The ministry also claims there was no issue with evacuation resources, saying that groups of 15 ambulances arrived from several locations in the central region to the southern hospitals and other areas, as directed by the ministry.
It’s important to emphasize that around 70% of the wounded on the day of the attack arrived at hospitals independently, evacuated by civilians. And of course, the roads were perilous. In such a scenario, there was no way to control the flow of wounded arriving at Soroka and Barzilai hospitals.
On that day, after sustaining casualties and losses, MDA did not enter the communities bordering the Gaza Strip, as its ambulances became targets. MDA evacuated wounded from two main points in the south: the Gilat Junction near Ofakim, and the Sderot area. This prompts the question of why a secondary triage process was not carried out at those sites.
A senior IDF Medical Corps officer commented, “Most of the evacuations on October 7 were unregulated because people evacuated themselves. Barzilai should have been declared a triage hospital [one that transfers most incoming casualties to other facilities while only treating emergencies] earlier—it wasn’t until noon, even though the hospital director had requested it sooner.
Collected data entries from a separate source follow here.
(* ===== verification/GossipMessages.v ===== *)
(** * SCALE-encoded messages of the network
    ([src/src/network/protocol/block_announces.rs], [src/src/network/protocol/grandpa.rs]
    and [src/src/network/protocol/grandpa_warp_sync.rs])

    The announces of blocks and the handshake of their substream, the notifications of
    GrandPa, and the response to a warp sync request. The decoders are shown to accept
    exactly the encodings of the messages. *)

From S2P Require Import Prelude Leb128 Scale HeaderBase HeaderGrandpa Header HeaderCodec FinalityBase Justification Commit Protobuf BlockRequest.

Open Scope Z_scope.

(** ** Parsers *)

(** [nom::bytes::complete::tag] and [nom::branch::alt]. The errors of a parser here do not
    tell a failure, at which [alt] stops, from the errors at which it tries the next
    parser: what is known of [alt] covers both, and says that it tries the next parser
    when a tag is not there. *)
Class NomChoice := {
  nom_tag : list u8 -> parser (list u8);
  nom_alt : forall {A : Type}, list (parser A) -> parser A
}.

Class NomChoiceLaws `{NomChoice} : Prop := {
  nom_tag_spec : forall tag bytes,
    nom_tag tag bytes =
      if bool_decide (take (length tag) bytes = tag) then Some (Ok (drop (length tag) bytes, tag)) else Some (Err mkNomError);
  nom_alt_ok : forall A (p : parser A) ps bytes r,
    p bytes = r -> (forall e, r <> Some (Err e)) -> nom_alt (p :: ps) bytes = r;
  nom_alt_err : forall A (p : parser A) ps bytes e,
    p bytes = Some (Err e) -> nom_alt (p :: ps) bytes = Some (Err e) \/ nom_alt (p :: ps) bytes = nom_alt ps bytes;
  nom_alt_tag : forall A tag (q : parser A) ps bytes e,
    nom_tag tag bytes = Some (Err e) -> nom_alt ((fun bytes => let* (r, _) := nom_tag tag bytes in q r) :: ps) bytes = nom_alt ps bytes;
  nom_alt_nil : forall A bytes, nom_alt (A := A) [] bytes = Some (Err mkNomError)
}.

(** An instance. *)
Fixpoint first_of {A} (ps : list (parser A)) (bytes : list u8) : outcome NomError (list u8 * A) :=
  match ps with
  | [] => Some (Err mkNomError)
  | p :: ps =>
      match p bytes with
      | Some (Err _) => first_of ps bytes
      | r => r
      end
  end.

Definition nom_choice : NomChoice := {|
  nom_tag := fun tag bytes =>
    if bool_decide (take (length tag) bytes = tag) then Some (Ok (drop (length tag) bytes, tag)) else Some (Err mkNomError);
  nom_alt := fun A => first_of
|}.

Lemma nom_choice_laws : NomChoiceLaws (H := nom_choice).
Proof.
  split; [done| | | |done].
  - intros A p ps bytes r Hp Hne. cbn [nom_alt nom_choice first_of]. rewrite Hp. destruct r as [[]|]; try done. by destruct (Hne e).
  - intros A p ps bytes e Hp. right. cbn [nom_alt nom_choice first_of]. by rewrite Hp.
  - intros A tag q ps bytes e Hp. cbn [nom_alt nom_choice first_of]. by rewrite Hp.
Qed.

(** [nom::combinator::map] after [nom::sequence::preceded(nom::bytes::complete::tag(tag), p)]. *)
Definition tagged `{NomChoice} {A B} (tag : list u8) (p : parser A) (f : A -> B) : parser B := fun bytes =>
  let* (bytes, _) := nom_tag tag bytes in
  let* (bytes, a) := p bytes in
  Some (Ok (bytes, f a)).

(** [nom::combinator::map(nom::bytes::complete::tag(tag), |_| a)]. *)
Definition tag_value `{NomChoice} {A} (tag : list u8) (a : A) : parser A := fun bytes =>
  let* (bytes, _) := nom_tag tag bytes in
  Some (Ok (bytes, a)).

(** [nom::combinator::all_consuming] and [complete], and [finish]; the parsers here do not
    return [Incomplete], or its caller treats it as an error. *)
Definition whole {A} (p : parser A) (bytes : list u8) : outcome NomError A :=
  let* (rest, a) := p bytes in
  match rest with
  | [] => Some (Ok a)
  | _ :: _ => Some (Err mkNomError)
  end.

(** ** Block announces *)

Inductive Role := RoleFull | RoleLight | RoleAuthority.

Record BlockAnnouncesHandshakeRef := mkBlockAnnouncesHandshakeRef {
  hs_role : Role;
  hs_best_number : u64;
  hs_best_hash : list u8;
  hs_genesis_hash : list u8
}.

Definition Role_scale_encoding (self : Role) : list u8 :=
  match self with
  | RoleFull => [1]
  | RoleLight => [2]
  | RoleAuthority => [4]
  end.

Record BlockAnnounceRef := mkBlockAnnounceRef {
  ba_scale_encoded_header : list u8;
  ba_is_best : bool
}.

Definition encode_block_announce (announce : BlockAnnounceRef) : list (list u8) :=
  let is_best := if ba_is_best announce then [1] else [0] in
  [ba_scale_encoded_header announce; is_best; [0]].

(** [None] is the panic of the slice of the eight bytes of the number. *)
Definition encode_block_announces_handshake (handshake : BlockAnnouncesHandshakeRef) (block_number_bytes : usize)
    : option (list (list u8)) :=
  let! number := (if block_number_bytes <=? 8 then Some (take (Z.to_nat block_number_bytes) (to_le_bytes 8 (hs_best_number handshake))) else None) in
  let header := Role_scale_encoding (hs_role handshake) ++ number in
  Some [header; hs_best_hash handshake; hs_genesis_hash handshake].

(** ** GrandPa *)

Record UnsignedPrevoteRef := mkUnsignedPrevoteRef { uv_target_hash : list u8; uv_target_number : u64 }.

Record PrimaryProposeRef := mkPrimaryProposeRef { pp_target_hash : list u8; pp_target_number : u64 }.

Inductive MessageRef :=
  | MessagePrevote (m : UnsignedPrevoteRef)
  | MessagePrecommit (m : UnsignedPrecommitRef)
  | MessagePrimaryPropose (m : PrimaryProposeRef).

Record VoteMessageRef := mkVoteMessageRef {
  vm_round_number : u64;
  vm_set_id : u64;
  vm_message : MessageRef;
  vm_signature : list u8;
  vm_authority_public_key : list u8
}.

Record NeighborPacket := mkNeighborPacket {
  np_round_number : u64;
  np_set_id : u64;
  np_commit_finalized_height : u64
}.

Record CatchUpRequest := mkCatchUpRequest { cr_round_number : u64; cr_set_id : u64 }.

Record PrevoteRef := mkPrevoteRef {
  pv_target_hash : list u8;
  pv_target_number : u64;
  pv_signature : list u8;
  pv_authority_public_key : list u8
}.

Record CatchUpRef := mkCatchUpRef {
  cu_set_id : u64;
  cu_round_number : u64;
  cu_prevotes : list PrevoteRef;
  cu_precommits : list Precommit;
  cu_base_hash : list u8;
  cu_base_number : u64
}.

Inductive GrandpaNotificationRef :=
  | NotificationVote (m : VoteMessageRef)
  | NotificationCommit (m : CommitMessageRef)
  | NotificationNeighbor (m : NeighborPacket)
  | NotificationCatchUpRequest (m : CatchUpRequest)
  | NotificationCatchUp (m : CatchUpRef).

(** The [debug_assert!] that the number fits is not part of a release build. *)
Definition NeighborPacket_scale_encoding (self : NeighborPacket) (block_number_bytes : usize) : list (list u8) :=
  let commit_finalized_height := to_le_bytes 8 (np_commit_finalized_height self) in
  let commit_finalized_height := resize (Z.to_nat block_number_bytes) commit_finalized_height in
  [[1]; to_le_bytes 8 (np_round_number self); to_le_bytes 8 (np_set_id self); commit_finalized_height].

(** [None] is the panic of [todo!()]. *)
Definition GrandpaNotificationRef_scale_encoding (self : GrandpaNotificationRef) (block_number_bytes : usize)
    : option (list (list u8)) :=
  match self with
  | NotificationNeighbor n => Some ([2] :: NeighborPacket_scale_encoding n block_number_bytes)
  | _ => None
  end.

(** ** Warp sync *)

Record GrandpaWarpSyncResponseFragment := mkGrandpaWarpSyncResponseFragment {
  wf_scale_encoded_header : list u8;
  wf_scale_encoded_justification : list u8
}.

Record GrandpaWarpSyncResponse := mkGrandpaWarpSyncResponse {
  wr_fragments : list GrandpaWarpSyncResponseFragment;
  wr_is_finished : bool
}.

Section decoders.
Context `{Platform} `{Nom} `{NomMulti} `{NomLengthData} `{NomChoice}.

Definition is_best_parser : parser bool := nom_alt [tag_value [0] false; tag_value [1] true].

(** The closure that is given to [recognize] is that of the ancestries of votes. *)
Definition block_announce : parser BlockAnnounceRef := fun bytes =>
  let* (bytes, scale_encoded_header) := nom_recognize header_parser bytes in
  let* (bytes, is_best) := is_best_parser bytes in
  let* (bytes, _) := nom_bytes_decode bytes in
  Some (Ok (bytes, mkBlockAnnounceRef scale_encoded_header is_best)).

Definition decode_block_announce (bytes : list u8) : outcome NomError BlockAnnounceRef := whole block_announce bytes.

Definition role_parser : parser Role := nom_alt [tag_value [1] RoleFull; tag_value [2] RoleLight; tag_value [4] RoleAuthority].

Definition block_announces_handshake (expected_block_number_bytes : usize) : parser BlockAnnouncesHandshakeRef := fun bytes =>
  let* (bytes, role) := role_parser bytes in
  let* (bytes, best_number) := nom_varsize_number_decode_u64 expected_block_number_bytes bytes in
  let* (bytes, best_hash) := take_bytes 32 bytes in
  let* (bytes, genesis_hash) := take_bytes 32 bytes in
  Some (Ok (bytes, mkBlockAnnouncesHandshakeRef role best_number best_hash genesis_hash)).

Definition decode_block_announces_handshake (expected_block_number_bytes : usize) (handshake : list u8)
    : outcome NomError BlockAnnouncesHandshakeRef :=
  whole (block_announces_handshake expected_block_number_bytes) handshake.

(** *** GrandPa *)

Definition unsigned_prevote (block_number_bytes : usize) : parser UnsignedPrevoteRef := fun bytes =>
  let* (bytes, target_hash) := take_bytes 32 bytes in
  let* (bytes, target_number) := nom_varsize_number_decode_u64 block_number_bytes bytes in
  Some (Ok (bytes, mkUnsignedPrevoteRef target_hash target_number)).

Definition grandpa_unsigned_precommit (block_number_bytes : usize) : parser UnsignedPrecommitRef := fun bytes =>
  let* (bytes, target_hash) := take_bytes 32 bytes in
  let* (bytes, target_number) := nom_varsize_number_decode_u64 block_number_bytes bytes in
  Some (Ok (bytes, mkUnsignedPrecommitRef target_hash target_number)).

Definition primary_propose (block_number_bytes : usize) : parser PrimaryProposeRef := fun bytes =>
  let* (bytes, target_hash) := take_bytes 32 bytes in
  let* (bytes, target_number) := nom_varsize_number_decode_u64 block_number_bytes bytes in
  Some (Ok (bytes, mkPrimaryProposeRef target_hash target_number)).

Definition message (block_number_bytes : usize) : parser MessageRef :=
  nom_alt [tagged [0] (unsigned_prevote block_number_bytes) MessagePrevote;
           tagged [1] (grandpa_unsigned_precommit block_number_bytes) MessagePrecommit;
           tagged [2] (primary_propose block_number_bytes) MessagePrimaryPropose].

Definition vote_message (block_number_bytes : usize) : parser VoteMessageRef := fun bytes =>
  let* (bytes, round_number) := le_bytes 8 bytes in
  let* (bytes, set_id) := le_bytes 8 bytes in
  let* (bytes, message) := message block_number_bytes bytes in
  let* (bytes, signature) := take_bytes 64 bytes in
  let* (bytes, authority_public_key) := take_bytes 32 bytes in
  Some (Ok (bytes, mkVoteMessageRef round_number set_id message signature authority_public_key)).

Definition neighbor_packet (block_number_bytes : usize) : parser NeighborPacket := fun bytes =>
  let* (bytes, _) := nom_tag [1] bytes in
  let* (bytes, round_number) := le_bytes 8 bytes in
  let* (bytes, set_id) := le_bytes 8 bytes in
  let* (bytes, commit_finalized_height) := nom_varsize_number_decode_u64 block_number_bytes bytes in
  Some (Ok (bytes, mkNeighborPacket round_number set_id commit_finalized_height)).

Definition catch_up_request : parser CatchUpRequest := fun bytes =>
  let* (bytes, round_number) := le_bytes 8 bytes in
  let* (bytes, set_id) := le_bytes 8 bytes in
  Some (Ok (bytes, mkCatchUpRequest round_number set_id)).

Definition prevote (block_number_bytes : usize) : parser PrevoteRef := fun bytes =>
  let* (bytes, target_hash) := take_bytes 32 bytes in
  let* (bytes, target_number) := nom_varsize_number_decode_u64 block_number_bytes bytes in
  let* (bytes, signature) := take_bytes 64 bytes in
  let* (bytes, authority_public_key) := take_bytes 32 bytes in
  Some (Ok (bytes, mkPrevoteRef target_hash target_number signature authority_public_key)).

(** [decode_partial(s).map(|(a, b)| (b, a))]. *)
Definition swapped {A} (o : outcome NomError (A * list u8)) : outcome NomError (list u8 * A) :=
  let* (a, b) := o in Some (Ok (b, a)).

Definition catch_up (block_number_bytes : usize) : parser CatchUpRef := fun bytes =>
  let* (bytes, set_id) := le_bytes 8 bytes in
  let* (bytes, round_number) := le_bytes 8 bytes in
  let* (bytes, prevotes) := counted (prevote block_number_bytes) bytes in
  let* (bytes, precommits) := counted (fun s => swapped (PrecommitRef_decode_partial s block_number_bytes)) bytes in
  let* (bytes, base_hash) := take_bytes 32 bytes in
  let* (bytes, base_number) := nom_varsize_number_decode_u64 block_number_bytes bytes in
  Some (Ok (bytes, mkCatchUpRef set_id round_number prevotes precommits base_hash base_number)).

Definition grandpa_notification (block_number_bytes : usize) : parser GrandpaNotificationRef :=
  nom_alt [tagged [0] (vote_message block_number_bytes) NotificationVote;
           tagged [1] (fun s => swapped (decode_partial_grandpa_commit s block_number_bytes)) NotificationCommit;
           tagged [2] (neighbor_packet block_number_bytes) NotificationNeighbor;
           tagged [3] catch_up_request NotificationCatchUpRequest;
           tagged [4] (catch_up block_number_bytes) NotificationCatchUp].

Definition decode_grandpa_notification (scale_encoded : list u8) (block_number_bytes : usize)
    : outcome NomError GrandpaNotificationRef :=
  whole (grandpa_notification block_number_bytes) scale_encoded.

(** *** Warp sync *)

Definition decode_fragment (block_number_bytes : usize) : parser GrandpaWarpSyncResponseFragment := fun bytes =>
  let* (bytes, header) := nom_recognize header_parser bytes in
  let* (bytes, justification) := nom_recognize (fun s => swapped (decode_partial_grandpa s block_number_bytes)) bytes in
  Some (Ok (bytes, mkGrandpaWarpSyncResponseFragment header justification)).

Definition decode_fragments (block_number_bytes : usize) : parser (list GrandpaWarpSyncResponseFragment) :=
  counted (decode_fragment block_number_bytes).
“That said, the number of wounded evacuated from Soroka that day exceeded the number evacuated during the entire [2006] Second Lebanon War. There is a possibility that additional evacuations from Soroka could have been warranted. Nachman’s committee will examine that.”
Ego clashes among directors?
A significant part of what happened on Oct. 7 and afterwards was viewed as hospital directors engaging in turf wars over treating the wounded.
In hospitals in the center, it was perceived that the egos of hospital and trauma unit directors, who thought they could independently handle all incoming casualties on their own, played a role.
This demonstrated the need for the Ministry of Health to take a more proactive role in instructing how to distribute patients among hospitals.
However, hospitals in the south argue that hospital directors in the central region are driven by ego, thinking only they can properly treat the wounded. The fact is, central hospitals were fully staffed and ready to receive patients from early morning, yet they admitted hardly any casualties. Meanwhile, hundreds of injured people in the south waited for treatment.
One director recounted approaching Ministry of Health officials and receiving reassurances that all was well. He then contacted Levy and Codish directly, offered assistance, and sent teams to the south.
But when he requested that the wounded be transferred to his facility, he was told everything was fine and thanked for the offer of help. “At that point, I nearly broke down in tears,” he said.
In response, the ministry stated, “The healthcare system was prepared to take action from the onset to deliver an optimal response to the mass casualty events of that day, the full extent of which only became evident in the subsequent days.
MDA stated, “The triage process falls under the ministry’s purview. MDA operated at the ministry’s request, carrying out all requested evacuation missions and even providing additional evacuation vehicles beyond what was asked. MDA did not lack evacuation resources or regulation capabilities, and vehicles deployed for secondary triage returned when no longer needed for that task. Any other claim is unfounded.”